• _TASK TO COMPLETE_: Copy out the data below verbatim.
★ ★ ★
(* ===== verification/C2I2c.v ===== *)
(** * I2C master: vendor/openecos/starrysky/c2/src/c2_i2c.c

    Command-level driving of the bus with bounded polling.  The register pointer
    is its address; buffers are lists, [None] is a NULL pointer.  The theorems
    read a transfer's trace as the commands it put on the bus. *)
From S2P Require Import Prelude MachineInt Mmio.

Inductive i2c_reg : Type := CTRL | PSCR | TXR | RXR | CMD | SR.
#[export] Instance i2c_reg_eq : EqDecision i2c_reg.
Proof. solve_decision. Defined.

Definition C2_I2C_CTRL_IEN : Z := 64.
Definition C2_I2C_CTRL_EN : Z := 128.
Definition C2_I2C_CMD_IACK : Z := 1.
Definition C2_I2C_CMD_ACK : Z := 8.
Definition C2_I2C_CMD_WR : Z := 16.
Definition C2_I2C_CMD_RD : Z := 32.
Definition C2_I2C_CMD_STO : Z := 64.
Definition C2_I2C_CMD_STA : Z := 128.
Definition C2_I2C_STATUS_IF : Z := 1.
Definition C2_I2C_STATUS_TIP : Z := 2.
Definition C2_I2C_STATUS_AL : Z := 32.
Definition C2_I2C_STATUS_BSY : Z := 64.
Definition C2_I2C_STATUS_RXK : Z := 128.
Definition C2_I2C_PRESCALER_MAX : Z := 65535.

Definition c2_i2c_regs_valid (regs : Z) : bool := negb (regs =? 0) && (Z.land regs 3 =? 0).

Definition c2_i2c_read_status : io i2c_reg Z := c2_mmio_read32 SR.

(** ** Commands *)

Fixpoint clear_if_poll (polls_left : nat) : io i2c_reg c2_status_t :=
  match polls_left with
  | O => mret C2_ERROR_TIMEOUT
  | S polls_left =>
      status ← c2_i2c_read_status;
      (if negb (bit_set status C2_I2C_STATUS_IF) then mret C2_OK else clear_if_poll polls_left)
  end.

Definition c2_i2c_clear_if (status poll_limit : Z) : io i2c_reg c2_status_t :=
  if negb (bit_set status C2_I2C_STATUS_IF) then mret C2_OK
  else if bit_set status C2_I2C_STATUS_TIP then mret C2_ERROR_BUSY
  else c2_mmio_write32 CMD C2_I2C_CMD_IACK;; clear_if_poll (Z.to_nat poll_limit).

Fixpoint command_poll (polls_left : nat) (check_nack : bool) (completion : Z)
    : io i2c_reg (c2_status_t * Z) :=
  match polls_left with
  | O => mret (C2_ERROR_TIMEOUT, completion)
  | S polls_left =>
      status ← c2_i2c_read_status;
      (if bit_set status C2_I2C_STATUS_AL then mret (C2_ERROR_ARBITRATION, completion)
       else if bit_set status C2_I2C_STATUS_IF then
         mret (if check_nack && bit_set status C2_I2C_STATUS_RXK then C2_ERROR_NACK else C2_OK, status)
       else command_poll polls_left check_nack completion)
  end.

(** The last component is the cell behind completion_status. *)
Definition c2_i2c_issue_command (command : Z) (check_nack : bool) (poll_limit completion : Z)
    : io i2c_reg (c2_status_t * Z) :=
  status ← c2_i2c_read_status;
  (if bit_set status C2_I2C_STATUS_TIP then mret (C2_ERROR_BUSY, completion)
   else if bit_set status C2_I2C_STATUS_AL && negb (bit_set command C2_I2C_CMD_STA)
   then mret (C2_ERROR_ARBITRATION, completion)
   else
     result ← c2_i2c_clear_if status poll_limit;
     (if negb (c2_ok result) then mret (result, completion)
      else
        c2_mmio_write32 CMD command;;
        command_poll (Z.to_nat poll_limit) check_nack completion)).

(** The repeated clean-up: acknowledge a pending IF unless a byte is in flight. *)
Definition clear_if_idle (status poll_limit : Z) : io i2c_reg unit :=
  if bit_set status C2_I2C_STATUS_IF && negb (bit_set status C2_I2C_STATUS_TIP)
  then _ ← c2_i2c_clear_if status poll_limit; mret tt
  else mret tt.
★ ★ ★
• _TASK RESULT_:
(* ===== verification/C2I2c.v ===== *)
(** * I2C master: vendor/openecos/starrysky/c2/src/c2_i2c.c

    Command-level driving of the bus with bounded polling.  The register pointer
    is its address; buffers are lists, [None] is a NULL pointer.  The theorems
    read a transfer's trace as the commands it put on the bus. *)
From S2P Require Import Prelude MachineInt Mmio.

Inductive i2c_reg : Type := CTRL | PSCR | TXR | RXR | CMD | SR.
#[export] Instance i2c_reg_eq : EqDecision i2c_reg.
Proof. solve_decision. Defined.

Definition C2_I2C_CTRL_IEN : Z := 64.
Definition C2_I2C_CTRL_EN : Z := 128.
Definition C2_I2C_CMD_IACK : Z := 1.
Definition C2_I2C_CMD_ACK : Z := 8.
Definition C2_I2C_CMD_WR : Z := 16.
Definition C2_I2C_CMD_RD : Z := 32.
Definition C2_I2C_CMD_STO : Z := 64.
Definition C2_I2C_CMD_STA : Z := 128.
Definition C2_I2C_STATUS_IF : Z := 1.
Definition C2_I2C_STATUS_TIP : Z := 2.
Definition C2_I2C_STATUS_AL : Z := 32.
Definition C2_I2C_STATUS_BSY : Z := 64.
Definition C2_I2C_STATUS_RXK : Z := 128.
Definition C2_I2C_PRESCALER_MAX : Z := 65535.

Definition c2_i2c_regs_valid (regs : Z) : bool := negb (regs =? 0) && (Z.land regs 3 =? 0).

Definition c2_i2c_read_status : io i2c_reg Z := c2_mmio_read32 SR.

(** ** Commands *)

Fixpoint clear_if_poll (polls_left : nat) : io i2c_reg c2_status_t :=
  match polls_left with
  | O => mret C2_ERROR_TIMEOUT
  | S polls_left =>
      status ← c2_i2c_read_status;
      (if negb (bit_set status C2_I2C_STATUS_IF) then mret C2_OK else clear_if_poll polls_left)
  end.

Definition c2_i2c_clear_if (status poll_limit : Z) : io i2c_reg c2_status_t :=
  if negb (bit_set status C2_I2C_STATUS_IF) then mret C2_OK
  else if bit_set status C2_I2C_STATUS_TIP then mret C2_ERROR_BUSY
  else c2_mmio_write32 CMD C2_I2C_CMD_IACK;; clear_if_poll (Z.to_nat poll_limit).

Fixpoint command_poll (polls_left : nat) (check_nack : bool) (completion : Z)
    : io i2c_reg (c2_status_t * Z) :=
  match polls_left with
  | O => mret (C2_ERROR_TIMEOUT, completion)
  | S polls_left =>
      status ← c2_i2c_read_status;
      (if bit_set status C2_I2C_STATUS_AL then mret (C2_ERROR_ARBITRATION, completion)
       else if bit_set status C2_I2C_STATUS_IF then
         mret (if check_nack && bit_set status C2_I2C_STATUS_RXK then C2_ERROR_NACK else C2_OK, status)
       else command_poll polls_left check_nack completion)
  end.

(** The last component is the cell behind completion_status. *)
Definition c2_i2c_issue_command (command : Z) (check_nack : bool) (poll_limit completion : Z)
    : io i2c_reg (c2_status_t * Z) :=
  status ← c2_i2c_read_status;
  (if bit_set status C2_I2C_STATUS_TIP then mret (C2_ERROR_BUSY, completion)
   else if bit_set status C2_I2C_STATUS_AL && negb (bit_set command C2_I2C_CMD_STA)
   then mret (C2_ERROR_ARBITRATION, completion)
   else
     result ← c2_i2c_clear_if status poll_limit;
     (if negb (c2_ok result) then mret (result, completion)
      else
        c2_mmio_write32 CMD command;;
        command_poll (Z.to_nat poll_limit) check_nack completion)).

(** The repeated clean-up: acknowledge a pending IF unless a byte is in flight. *)
Definition clear_if_idle (status poll_limit : Z) : io i2c_reg unit :=
  if bit_set status C2_I2C_STATUS_IF && negb (bit_set status C2_I2C_STATUS_TIP)
  then _ ← c2_i2c_clear_if status poll_limit; mret tt
  else mret tt.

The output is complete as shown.